▶ [How to complete this task]: In the entries that follow, the lines from the one with "Proof. unfold fair." through the one with "by set_solver. done." are the ones to write out, exactly and with both ends included. Nothing else should appear.

▶ [Recorded information]:
(* ===== verification/Sql.v ===== *)
(** * Transactions

    The SQL statements of crates/broker-control/src/service/*.rs act on a
    database of rows under their primary keys.  A transaction runs at READ
    COMMITTED: every statement sees what other transactions have committed so
    far and what this one has written.  At each suspension point another
    transaction may commit, except on rows this one has locked, and the statement
    may fail or the enclosing [timeout_at] cut the operation off, as an explicit
    schedule decides; a COMMIT that fails may or may not have taken effect. *)

From stdpp Require Import gmap.
From S2P Require Import Prelude RustStr Control.

Inductive sqlx_error := PoolClosed | PoolTimedOut | OtherSqlxError.
Definition storage_error (e : sqlx_error) : ControlError :=
  match e with PoolClosed => CE_Closed | PoolTimedOut => CE_Deadline | OtherSqlxError => CE_Storage end.
(** At a suspension point a statement fails, or the enclosing [timeout_at]
    cuts the operation off. *)
Inductive fault := StatementFails (e : sqlx_error) | CutOff.
(** [From<ControlError>] of an error type. *)
Class FromControl (E : Type) := from_control : ControlError → E.
#[global] Instance ControlError_from_control : FromControl ControlError := id.

(** ** The database and a connection in a transaction *)

(** A row is named by its table and primary key. *)
Notation Key := (string * string)%type.
Section sql.
Context {V : Type} `{EqDecision V}.
Notation Db := (gmap Key V).

(** What happens at a suspension point: what others commit, who wait for the
    locks held here, whether the statement fails and, should it be the COMMIT,
    whether it landed. *)
Record turn := { tn_env : gset Key → Db → Db; tn_fault : option fault; tn_lands : bool }.
Record Conn := {
  cn_db : Db;                            (* committed *)
  cn_writes : gmap Key (option V);       (* written here, not committed *)
  cn_locks : gset Key;
  cn_clock : clock;
  cn_turns : list turn;
}.
Definition view (c : Conn) : Db :=
  merge (λ w d, match w with Some o => o | None => d end) (cn_writes c) (cn_db c).
Definition with_db (c : Conn) (db : Db) : Conn :=
  {| cn_db := db; cn_writes := cn_writes c; cn_locks := cn_locks c; cn_clock := cn_clock c; cn_turns := cn_turns c |}.
Definition with_clock (c : Conn) (k : clock) : Conn :=
  {| cn_db := cn_db c; cn_writes := cn_writes c; cn_locks := cn_locks c; cn_clock := k; cn_turns := cn_turns c |}.
Definition with_turns (c : Conn) (ts : list turn) : Conn :=
  {| cn_db := cn_db c; cn_writes := cn_writes c; cn_locks := cn_locks c; cn_clock := cn_clock c; cn_turns := ts |}.
Definition with_writes (c : Conn) (ws : gmap Key (option V)) : Conn :=
  {| cn_db := cn_db c; cn_writes := ws ∪ cn_writes c; cn_locks := dom ws ∪ cn_locks c; cn_clock := cn_clock c;
     cn_turns := cn_turns c |}.
Definition with_locks (c : Conn) (ks : gset Key) : Conn :=
  {| cn_db := cn_db c; cn_writes := cn_writes c; cn_locks := ks ∪ cn_locks c; cn_clock := cn_clock c; cn_turns := cn_turns c |}.
Definition committed (c : Conn) : Conn :=
  {| cn_db := view c; cn_writes := ∅; cn_locks := ∅; cn_clock := cn_clock c; cn_turns := cn_turns c |}.
(** A transaction that changes a row locked here waits. *)
Definition interfere (f : gset Key → Db → Db) (c : Conn) : Conn :=
  let db := f (cn_locks c) (cn_db c) in
  if bool_decide (set_Forall (λ k, db !! k = cn_db c !! k) (cn_locks c)) then with_db c db else c.

(** ** Statements *)

Section statements.
Context {E : Type} `{!FromControl E}.
(** An [await] with [map_err(storage_error)] under [timeout_at]. *)
Definition sql_await : M Conn E unit := λ c,
  match cn_turns c with
  | [] => (Ok tt, c)
  | t :: ts =>
      let c := interfere (tn_env t) (with_turns c ts) in
      match tn_fault t with
      | None => (Ok tt, c)
      | Some (StatementFails e) => (Err (from_control (storage_error e)), c)
      | Some CutOff => (Err (from_control CE_Deadline), c)
      end
  end.
Definition sql_commit : M Conn E unit := λ c,
  match cn_turns c with
  | [] => (Ok tt, committed c)
  | t :: ts =>
      let c := interfere (tn_env t) (with_turns c ts) in
      match tn_fault t with
      | None => (Ok tt, committed c)
      | Some _ => (Err (from_control CE_OutcomeUncertain), if tn_lands t then committed c else c)
      end
  end.
(** The rows a condition selects. *)
Definition rows (p : Key → V → bool) (db : Db) : Db := filter (λ kv, p kv.1 kv.2 = true) db.
Definition select (k : Key) : M Conn E (option V) := do? sql_await in λ c, (Ok (view c !! k), c).
(** FOR UPDATE and FOR SHARE: the row, if there is one, stays as it is. *)
Definition select_locked (k : Key) : M Conn E (option V) :=
  do? sql_await in λ c,
    (Ok (view c !! k), match view c !! k with Some _ => with_locks c {[k]} | None => c end).
Definition select_where (p : Key → V → bool) : M Conn E (option (Key * V)) :=
  do? sql_await in λ c, (Ok (head (map_to_list (rows p (view c)))), c).
Definition select_where_locked (p : Key → V → bool) : M Conn E (option (Key * V)) :=
  do? sql_await in λ c,
    let r := head (map_to_list (rows p (view c))) in
    (Ok r, match r with Some (k, _) => with_locks c {[k]} | None => c end).
Definition update_where (p : Key → V → bool) (f : V → V) : M Conn E nat :=
  do? sql_await in λ c,
    let rs := rows p (view c) in (Ok (size rs), with_writes c ((λ v, Some (f v)) <$> rs)).
(** An update that sets a unique column: [clash] selects the other rows it
    collides with. *)
Definition update_unique (p : Key → V → bool) (f : V → V) (clash : Key → V → bool) : M Conn E nat :=
  do? sql_await in λ c,
    let rs := rows p (view c) in
    if bool_decide (rs = ∅ ∨ rows clash (view c) = ∅) then (Ok (size rs), with_writes c ((λ v, Some (f v)) <$> rs))
    else (Err (from_control CE_Storage), c).
Definition delete_where (p : Key → V → bool) : M Conn E nat :=
  do? sql_await in λ c,
    let rs := rows p (view c) in (Ok (size rs), with_writes c ((λ _, None) <$> rs)).
(** [clash] selects the rows a unique column of the new one collides with. *)
Definition insert_row (k : Key) (v : V) (clash : Key → V → bool) : M Conn E unit :=
  do? sql_await in λ c,
    match view c !! k with
    | Some _ => (Err (from_control CE_Storage), c)
    | None => if bool_decide (rows clash (view c) = ∅) then (Ok tt, with_writes c {[k := Some v]})
              else (Err (from_control CE_Storage), c)
    end.
Definition txn_with {F A} (f : F → E) (m : M clock F A) : M Conn E A := λ c,
  match m (cn_clock c) with
  | (r, k) => (rmap_err f r, with_clock c k)
  end.
Definition txn_clock {A} (m : M clock ControlError A) : M Conn E A := txn_with from_control m.
End statements.

(** ** What a transaction does to the database *)

Definition apply_writes (ws : gmap Key (option V)) (db : Db) : Db :=
  merge (λ w d, match w with Some o => o | None => d end) ws db.
Lemma lookup_apply ws db k : apply_writes ws db !! k = match ws !! k with Some o => o | None => db !! k end.
Proof. unfold apply_writes. rewrite lookup_merge. by destruct (ws !! k) as [[]|], (db !! k). Qed.
Lemma apply_empty db : apply_writes ∅ db = db.
Proof. apply map_eq. intros k. by rewrite lookup_apply, lookup_empty. Qed.
Lemma apply_insert k v ws db : apply_writes (<[k := Some v]> ws) db = <[k := v]> (apply_writes ws db).
Proof.
  apply map_eq. intros k'. rewrite lookup_apply. destruct (decide (k' = k)) as [->|Hne].
  - by rewrite !lookup_insert_eq.
  - by rewrite !lookup_insert_ne, lookup_apply.
Qed.
Lemma apply_delete k ws db : apply_writes (<[k := None]> ws) db = delete k (apply_writes ws db).
Proof.
  apply map_eq. intros k'. rewrite lookup_apply. destruct (decide (k' = k)) as [->|Hne].
  - by rewrite lookup_insert_eq, lookup_delete_eq.
  - by rewrite lookup_insert_ne, lookup_delete_ne, lookup_apply.
Qed.
(** A condition on one row. *)
Definition at_key (k : Key) (q : V → bool) : Key → V → bool := λ k' v, bool_decide (k' = k) && q v.
Lemma rows_at_key k q db :
  rows (at_key k q) db = match db !! k with Some v => if q v then {[k := v]} else ∅ | None => ∅ end.
Proof.
  apply map_eq. intros k'. unfold rows, at_key. apply option_eq. intros v. rewrite map_lookup_filter_Some. simpl.
  destruct (decide (k' = k)) as [->|Hne].
  - rewrite bool_decide_true by done. simpl. destruct (db !! k) as [v'|]; [|split; [by intros [? _]|done]].
    destruct (q v') eqn:Eq.
    + rewrite lookup_singleton_Some. split; [intros [[= ->] _]; done|]. intros [_ ->]. done.
    + rewrite lookup_empty. split; [|done]. intros [[= ->] ?]. congruence.
  - rewrite bool_decide_false by done. split; [by intros [_ ?]|]. destruct (db !! k) as [v'|]; [|done].
    destruct (q v'); [|done]. intros Hs. by apply lookup_singleton_Some in Hs as [? _].
Qed.

(** Nothing read or written yet. *)
Definition idle (c : Conn) : Prop := cn_writes c = ∅ ∧ cn_locks c = ∅.
(** A row, or its absence, that stays until the end. *)
Definition held (c : Conn) (k : Key) (o : option V) : Prop := k ∈ cn_locks c ∧ cn_db c !! k = o.
Lemma view_clean c : cn_writes c = ∅ → view c = cn_db c.
Proof. unfold view. intros ->. apply apply_empty. Qed.
Lemma writes_one c k o : cn_writes (with_writes c {[k := o]}) = <[k := o]> (cn_writes c).
Proof. simpl. by rewrite insert_union_singleton_l. Qed.
Lemma held_write c k o o' : cn_db c !! k = o → held (with_writes c {[k := o']}) k o.
Proof. intros Hk. split; [|done]. simpl. rewrite dom_singleton_L. set_solver. Qed.
Class Rely (R : gset Key → Db → Db → Prop) : Prop := {
  rely_preorder :: ∀ ks, PreOrder (R ks);
  rely_anti ks ks' db db' : ks ⊆ ks' → R ks' db db' → R ks db db';
}.
Section rely.
(** What the other transactions may do to the database, all together, while
    this one holds some locks. *)
Context (R : gset Key → Db → Db → Prop) `{!Rely R}.
Definition fair (c : Conn) : Prop := Forall (λ t, ∀ ks db, R ks db (tn_env t ks db)) (cn_turns c).
(** Nothing was committed here: the database is changed by others only, and
    not on the rows locked. *)
Record inside (c c' : Conn) : Prop := {
  in_locks : cn_locks c ⊆ cn_locks c';
  in_held k : k ∈ cn_locks c → cn_db c' !! k = cn_db c !! k;
  in_turns : cn_turns c' `suffix_of` cn_turns c;
  in_env : fair c → R (cn_locks c) (cn_db c) (cn_db c');
  in_clock : clock_run (cn_clock c) (cn_clock c');
}.
(** And nothing was written either. *)
Record rests (c c' : Conn) : Prop := { re_inside : inside c c'; re_writes : cn_writes c' = cn_writes c }.
Lemma fair_suffix c c' : cn_turns c' `suffix_of` cn_turns c → fair c → fair c'.
Proof. unfold fair. intros [ts ->]. rewrite Forall_app. by intros [_ ?]. Qed.
#[global] Instance inside_preorder : PreOrder inside.
Proof.
  split.
  - intros c. split; [done|done|done|done|auto with broker].
  - intros c1 c2 c3 [L1 H1 T1 E1 K1] [L2 H2 T2 E2 K2]. split.
    + set_solver.
    + intros k Hk. rewrite H2, H1 by set_solver. done.
    + by etrans.
    + intros Hf. etrans; [by apply E1|]. apply (rely_anti _ (cn_locks c2)); [done|]. by apply E2, (fair_suffix c1).
    + eauto with broker.
Qed.
#[global] Instance rests_preorder : PreOrder rests.
Proof.
  split; [intros c; split; [done|done]|]. intros c1 c2 c3 [I1 W1] [I2 W2]. split; [by etrans|congruence].
Qed.
Lemma rests_inside {E A} (m : M Conn E A) : keeps rests m → keeps inside m.
Proof. apply keeps_mono. by intros c c' [? _]. Qed.
Lemma next_turn c t ts : cn_turns c = t :: ts → rests c (interfere (tn_env t) (with_turns c ts)).
Proof.
  intros Ht. assert (∀ db, (fair c → R (cn_locks c) (cn_db c) db) → (∀ k, k ∈ cn_locks c → db !! k = cn_db c !! k) →
    rests c (with_db (with_turns c ts) db)) as Hto.
  { intros db HR Hk. split; [|done]. split; simpl; [done|done|rewrite Ht; by exists [t]|done|auto with broker]. }
  unfold interfere. case_bool_decide as Hl; [apply Hto; [|done]|by apply (Hto (cn_db c))].
  unfold fair. rewrite Ht. intros Hf. by inversion Hf.
Qed.
Lemma locks_rests c ks : rests c (with_locks c ks).
Proof. split; [|done]. split; simpl; [set_solver|done|done|done|auto with broker]. Qed.
Lemma writes_inside c ws : inside c (with_writes c ws).
Proof. split; simpl; [set_solver|done|done|done|auto with broker]. Qed.
Section statements.
Context {E : Type} `{!FromControl E}.
Lemma rests_await : keeps rests (sql_await (E:=E)).
Proof.
  intros c x c'. unfold sql_await. destruct (cn_turns c) as [|t ts] eqn:Ht; [by intros [= _ <-]|].
  pose proof (next_turn c t ts Ht) as Hn. by destruct (tn_fault t) as [[]|]; intros [= _ <-].
Qed.
Lemma rests_here {A} (f : Conn → result E A * Conn) : (∀ c, rests c (f c).2) → keeps rests f.
Proof. intros Hf c x c' Hr. specialize (Hf c). by rewrite Hr in Hf. Qed.
Lemma rests_select k : keeps rests (select (E:=E) k).
Proof. apply keeps_bind; [apply _|apply rests_await|]. intros _. by apply rests_here. Qed.
Lemma rests_select_locked k : keeps rests (select_locked (E:=E) k).
Proof.
  apply keeps_bind; [apply _|apply rests_await|]. intros _. apply rests_here. intros c. simpl.
  destruct (view c !! k); [apply locks_rests|done].
Qed.
Lemma rests_select_where p : keeps rests (select_where (E:=E) p).
Proof. apply keeps_bind; [apply _|apply rests_await|]. intros _. by apply rests_here. Qed.
Lemma rests_select_where_locked p : keeps rests (select_where_locked (E:=E) p).
Proof.
  apply keeps_bind; [apply _|apply rests_await|]. intros _. apply rests_here. intros c. simpl.
  destruct (head _) as [[k v]|]; [apply locks_rests|done].
Qed.
Lemma rests_txn_with {F A} (f : F → E) (m : M clock F A) :
  keeps clock_run m → keeps rests (txn_with f m).
Proof.
  intros Hm c x c'. unfold txn_with. destruct (m (cn_clock c)) as [r k] eqn:Er. intros [= _ <-].
  split; [|done]. split; simpl; [done|done|done|done|by eapply Hm].
Qed.
Lemma inside_update_where p f : keeps inside (update_where (E:=E) p f).
Proof.
  apply keeps_bind; [apply _|apply rests_inside, rests_await|]. intros _ c x c' [= _ <-]. apply writes_inside.
Qed.
Lemma inside_update_unique p f clash : keeps inside (update_unique (E:=E) p f clash).
Proof.
  apply keeps_bind; [apply _|apply rests_inside, rests_await|]. intros _ c x c'. cbv zeta.
  case_bool_decide; intros [= _ <-]; [apply writes_inside|done].
Qed.
Lemma inside_delete_where p : keeps inside (delete_where (E:=E) p).
Proof.
  apply keeps_bind; [apply _|apply rests_inside, rests_await|]. intros _ c x c' [= _ <-]. apply writes_inside.
Qed.
Lemma inside_insert_row k v clash : keeps inside (insert_row (E:=E) k v clash).
Proof.
  apply keeps_bind; [apply _|apply rests_inside, rests_await|]. intros _ c x c'.
  destruct (view c !! k); [by intros [= _ <-]|]. case_bool_decide; intros [= _ <-]; [apply writes_inside|done].
Qed.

▶ [Task output]:
Proof. unfold fair. intros [ts ->]. rewrite Forall_app. by intros [_ ?]. Qed.
#[global] Instance inside_preorder : PreOrder inside.
Proof.
  split.
  - intros c. split; [done|done|done|done|auto with broker].
  - intros c1 c2 c3 [L1 H1 T1 E1 K1] [L2 H2 T2 E2 K2]. split.
    + set_solver.
    + intros k Hk. rewrite H2, H1 by set_solver. done.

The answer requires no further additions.